Well, there are certainly things you can do within SQLCLR when the Assembly is set to UNSAFE:

  • potentially write to the Registry (depending on the access granted to the Log On As account running the SQL Server process, or the Login executing the SQLCLR function IF Impersonation is enabled and it is a Windows Login).
  • potentially write to the file system
  • potentially interact with processes running on the system
  • share memory with other SQL Server SPIDs (i.e. Sessions) executing functions from the same Assembly (meaning that specific Assembly, in that DB, owned by that User). This probably eludes people the most as it is unexpected when you are used to Console apps and Windows apps having their own individual memory spaces, yet here, because it is a single AppDomain per Assembly per DB per Owner, all sessions executing that code do share all static variables. A lot of code is written with the assumption that the AppDomain is private and so storing values in static variables is efficient as it caches the value, but in SQLCLR, you can get unexpected behavior if two processes are overwriting each other's values and reading the other session's value.
  • potential memory leaks. The Host Protection Attributes attempt to prevent you from using built-in .NET functionality that could do this, such as using TimeZoneInfo to convert times between TimeZoneIDs, but Host Protection Attributes are not enforced on UNSAFE Assemblies.
  • It is possible that the thread running the SQLCLR method is handled differently when executing UNSAFE / FullTrust code (Cooperative Multitasking vs Preemptive). I thought I had read that UNSAFE threads are managed differently, but am not sure where I read it and am looking for the source.

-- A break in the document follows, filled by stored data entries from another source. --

(** ** The world *)
Notation Ledger := (gmap (string * string) Z) (only parsing).
Record World := mkWorld {
  w_bank : Ledger;
  w_clp : ClpStore;
  w_registry : Registry;
  w_admin : AdminStore;
  w_events : EventLog;
  w_margin : MarginStore;
  w_minter : Minter;
  w_oracle : OracleStore;
  w_bridge : EthBridgeStore;
  w_validators : gmap string N;
  w_disp : DispStore
}.
#[export] Instance World_settable : Settable World := λ w,
  mkWorld w.(w_bank) w.(w_clp) w.(w_registry) w.(w_admin) w.(w_events) w.(w_margin)
    w.(w_minter) w.(w_oracle) w.(w_bridge) w.(w_validators) w.(w_disp).

#[export] Instance world_clp : HasStore ClpStore World :=
  { store := w_clp; put_store s w := w <| w_clp := s |> }.
#[export] Instance world_registry : HasStore Registry World :=
  { store := w_registry; put_store s w := w <| w_registry := s |> }.
#[export] Instance world_admin : HasStore AdminStore World :=
  { store := w_admin; put_store s w := w <| w_admin := s |> }.
#[export] Instance world_events : HasStore EventLog World :=
  { store := w_events; put_store s w := w <| w_events := s |> }.
#[export] Instance world_oracle : HasStore OracleStore World :=
  { store := w_oracle; put_store s w := w <| w_oracle := s |> }.
#[export] Instance world_bridge : HasStore EthBridgeStore World :=
  { store := w_bridge; put_store s w := w <| w_bridge := s |> }.
#[export] Instance world_disp : HasStore DispStore World :=
  { store := w_disp; put_store s w := w <| w_disp := s |> }.
#[export] Instance world_mint : MintKeeper World := {
  MintParams := unit;
  MintParams_Validate _ := Ok tt;
  SetMinter m := modify (λ w, w <| w_minter := m |>);
  SetMintParams _ := mret tt
}.
#[export] Instance world_margin : HasStore MarginStore World :=
  { store := w_margin; put_store s w := w <| w_margin := s |> }.
#[export] Instance world_margin_keeper : MarginKeeper World := margin_keeper.
#[export] Instance ref_margin_float : MarginFloat := { decay_text _ _ := "0.5" }.

#[export] Instance world_clp_laws : StoreLaws ClpStore World _.
Proof. split; done. Qed.
#[export] Instance world_registry_laws : StoreLaws Registry World _.
Proof. split; done. Qed.
#[export] Instance world_admin_laws : StoreLaws AdminStore World _.
Proof. split; done. Qed.
#[export] Instance world_events_laws : StoreLaws EventLog World _.
Proof. split; done. Qed.
#[export] Instance world_clp_events : StoreIndep ClpStore EventLog World _ _.
Proof. split; done. Qed.
#[export] Instance world_margin_laws : StoreLaws MarginStore World _.
Proof. split; done. Qed.
#[export] Instance world_clp_margin : StoreIndep ClpStore MarginStore World _ _.
Proof. split; done. Qed.
#[export] Instance world_margin_clp : StoreIndep MarginStore ClpStore World _ _.
Proof. split; done. Qed.
#[export] Instance world_margin_events : StoreIndep MarginStore EventLog World _ _.
Proof. split; done. Qed.

(** ** The bank: a ledger *)
Definition held (l : Ledger) (a d : string) : Z := Z.max 0 (default 0 (l !! (a, d))).
Definition credit (a : string) (cs : Coins) (l : Ledger) : Ledger :=
  foldr (λ c l, <[(a, c.(Denom)) := held l a c.(Denom) + c.(Amount)]> l) l cs.
Definition debit (a : string) (cs : Coins) (l : Ledger) : Ledger :=
  foldr (λ c l, <[(a, c.(Denom)) := held l a c.(Denom) - c.(Amount)]> l) l cs.
(** Coins of one entry per denomination with positive amounts the account holds. *)
Definition spendable (l : Ledger) (a : string) (cs : Coins) : bool :=
  duplicate_free cs && forallb (λ c, (0 <=? c.(Amount)) && (c.(Amount) <=? held l a c.(Denom))) cs.
Definition ErrInsufficientFunds : error := mkErr "sdk" 5.

Definition ref_send (a b : string) (cs : Coins) : M World unit := λ w,
  if spendable w.(w_bank) a cs
  then (Ok tt, w <| w_bank ::= λ l, credit b cs (debit a cs l) |>)
  else (Err ErrInsufficientFunds, w).

#[export] Instance world_bank : BankKeeper World := {
  SendCoins := ref_send;
  SendCoinsFromModuleToAccount m a := ref_send (NewModuleAddress m) a;
  SendCoinsFromAccountToModule a m := ref_send a (NewModuleAddress m);
  MintCoins m cs w :=
    if duplicate_free cs && forallb (λ c, 0 <=? c.(Amount)) cs
    then (Ok tt, w <| w_bank ::= credit (NewModuleAddress m) cs |>)
    else (Err ErrAnonymous, w);
  BurnCoins m cs w :=
    if spendable w.(w_bank) (NewModuleAddress m) cs
    then (Ok tt, w <| w_bank ::= debit (NewModuleAddress m) cs |>)
    else (Err ErrInsufficientFunds, w);
  GetBalance w a d := mkCoin d (held w.(w_bank) a d);
  HasBalance w a c := c.(Amount) <=? held w.(w_bank) a c.(Denom)
}.

#[export] Instance world_bank_frame : BankFrame ClpStore World _ _.
Proof.
  split; intros; simpl; try done; intros w; simpl; unfold ref_send; by case_match.
Qed.
#[export] Instance world_bank_margin : BankFrame MarginStore World _ _.
Proof.
  split; intros; simpl; try done; intros w; simpl; unfold ref_send; by case_match.
Qed.

Lemma held_insert_ne l a d a' d' v : (a, d) ≠ (a', d') → held (<[(a, d) := v]> l) a' d' = held l a' d'.
Proof. intros. unfold held. by rewrite lookup_insert_ne. Qed.
Lemma held_insert l a d v : 0 <= v → held (<[(a, d) := v]> l) a d = v.
Proof. intros. unfold held. rewrite lookup_insert_eq. simpl. lia. Qed.

Lemma duplicate_free_cons c cs :
  duplicate_free (c :: cs) = true → Denom c ∉ (Denom <$> cs) ∧ duplicate_free cs = true.
Proof.
  unfold duplicate_free. intros E%bool_decide_eq_true. apply NoDup_cons in E as [? ?].
  split; [done|]. by apply bool_decide_eq_true.
Qed.

Lemma AmountOf_not_in cs d : d ∉ (Denom <$> cs) → AmountOf cs d = 0.
Proof.
  unfold AmountOf. induction cs as [|c cs IH]; simpl; [done|]. intros Hn.
  apply not_elem_of_cons in Hn as [? ?]. destruct (String.eqb_spec (Denom c) d); [congruence|].
  by rewrite IH.
Qed.

Section ledger.
Implicit Types (l : Ledger) (cs : Coins).

Lemma held_credit_other l a cs a' d : a' ≠ a → held (credit a cs l) a' d = held l a' d.
Proof.
  intros. induction cs as [|c cs IH]; [done|]. simpl. rewrite held_insert_ne; [done|congruence].
Qed.
Lemma held_debit_other l a cs a' d : a' ≠ a → held (debit a cs l) a' d = held l a' d.
Proof.
  intros. induction cs as [|c cs IH]; [done|]. simpl. rewrite held_insert_ne; [done|congruence].
Qed.
Lemma held_credit l a cs d :
  duplicate_free cs = true → forallb (λ c, 0 <=? c.(Amount)) cs = true →
  held (credit a cs l) a d = held l a d + AmountOf cs d.
Proof.
  induction cs as [|c cs IH]; [simpl; unfold AmountOf; simpl; lia|].
  intros [Hn Hd]%duplicate_free_cons [Hc Ha]%andb_prop. apply Z.leb_le in Hc.
  specialize (IH Hd Ha). simpl. unfold AmountOf; simpl. fold (AmountOf cs d).
  destruct (String.eqb_spec (Denom c) d) as [<-|E].
  - rewrite held_insert by (unfold held; lia). rewrite IH, AmountOf_not_in by done. lia.
  - rewrite held_insert_ne by congruence. rewrite IH. lia.
Qed.
Lemma held_debit l a cs d :
  spendable l a cs = true → held (debit a cs l) a d = held l a d - AmountOf cs d.
Proof.
  unfold spendable. intros [Hd Hs]%andb_prop. revert Hd Hs.
  induction cs as [|c cs IH]; [simpl; unfold AmountOf; simpl; lia|].
  intros [Hn Hd]%duplicate_free_cons Hall. simpl in Hall.
  apply andb_prop in Hall as [[Hp%Z.leb_le Hc%Z.leb_le]%andb_prop Ha].
  specialize (IH Hd Ha). simpl. unfold AmountOf; simpl. fold (AmountOf cs d).
  assert (∀ d', d' ∉ (Denom <$> cs) → held (debit a cs l) a d' = held l a d') as Hout.
  { clear. intros d' Hn. induction cs as [|x cs IH]; [done|]. simpl in *.
    apply not_elem_of_cons in Hn as [? ?]. rewrite held_insert_ne by congruence. by apply IH. }
  destruct (String.eqb_spec (Denom c) d) as [<-|E].
  - rewrite Hout by done. rewrite held_insert by lia. rewrite AmountOf_not_in by done. lia.
  - rewrite held_insert_ne by congruence. rewrite IH. lia.
Qed.
End ledger.

Lemma spendable_parts l a cs : spendable l a cs = true →
  duplicate_free cs = true ∧ forallb (λ c, 0 <=? c.(Amount)) cs = true.
Proof.
  unfold spendable. intros [? Hs]%andb_prop. split; [done|].
  induction cs as [|c cs IH]; [done|]. simpl in *.
  apply andb_prop in Hs as [[-> _]%andb_prop Hs]. simpl. apply IH; [|done].
  by eapply duplicate_free_cons.
Qed.

(** Every account, the two of the transfer included, also when they are the same. *)
Lemma ref_send_ok a b cs w w' : ref_send a b cs w = (Ok tt, w') → ∀ x d,
  held w'.(w_bank) x d = held w.(w_bank) x d
    - (if String.eqb x a then AmountOf cs d else 0) + (if String.eqb x b then AmountOf cs d else 0).
Proof.
  unfold ref_send. destruct (spendable _ _ _) eqn:Hs; [|done]. intros [= <-] x d. simpl.
  destruct (spendable_parts _ _ _ Hs).
  assert (held (debit a cs (w_bank w)) x d
    = held (w_bank w) x d - (if String.eqb x a then AmountOf cs d else 0)) as E.
  { destruct (String.eqb_spec x a) as [->|]; [by apply held_debit|].
    rewrite held_debit_other by done. lia. }
  destruct (String.eqb_spec x b) as [->|]; [rewrite held_credit by done|
    rewrite held_credit_other by done]; rewrite E; lia.
Qed.
Lemma ref_send_err a b cs w w' r : ref_send a b cs w = (r, w') → is_ok r = false → w' = w.
Proof. unfold ref_send. by case_match; intros [= <- <-]. Qed.

#[export] Instance world_bank_laws : BankLaws World ref_coins world_bank.
Proof.
  split; unfold balance; simpl.
  - intros w m a cs w' a0 d E. by rewrite (ref_send_ok _ _ _ _ _ E).
  - intros w m a cs w' r a0 d E Hr. by rewrite (ref_send_err _ _ _ _ _ _ E Hr).
  - intros w m a cs w' a0 d E. by rewrite (ref_send_ok _ _ _ _ _ E).
  - intros w m a cs w' r a0 d E Hr. by rewrite (ref_send_err _ _ _ _ _ _ E Hr).
  - intros w a b cs w' a0 d E. by rewrite (ref_send_ok _ _ _ _ _ E).
  - intros w m cs w' a0 d. case_match eqn:Hc; [|done]. intros [= <-]. simpl.
    apply andb_prop in Hc as [??].
    destruct (String.eqb_spec a0 ("module/" +:+ m)) as [->|]; [by rewrite held_credit|].
    rewrite held_credit_other by done. lia.
  - intros w m cs w' r a0 d. by case_match; intros [= <- <-].
  - intros w m cs w' a0 d. case_match eqn:Hc; [|done]. intros [= <-]. simpl.
    destruct (String.eqb_spec a0 ("module/" +:+ m)) as [->|]; [by rewrite held_debit|].
    rewrite held_debit_other by done. lia.
  - intros w m cs w' r a0 d. by case_match; intros [= <- <-].
  - intros w a d. unfold held. lia.
Qed.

But all of the above being said, if you are calling an external EXE, it has its own AppDomain.

So, what you can do is either:

  1. continue to call the EXE using a SQLCLR wrapper to Process.Start(). This gives you both the process/memory separation and the ability to more easily control permissions to a single Stored Procedure that will only ever call this EXE and nobody can change it (at least not without changing that SQLCLR code and reinstalling the Assembly).

  2. install an instance of SQL Server Express on the same machine, load the SQLCLR objects there, and create Linked Servers in both directions (from current SQL Server instance to and from the new SQL Server Express instance) so you can communicate easily between them. This will allow you to quarantine the SQLCLR execution and keep it away from the main SQL Server process.

Of course, that all being said, how much of a concern is this really? Meaning, how likely is it that a process fully crashes and takes down everything with it? Sure, it's not impossible, but usually a crash would take down just the AppDomain and not the CLR host itself. I would think it far more likely that code that doesn't crash but is written poorly and consumes too much memory and/or CPU would be the problem people run into.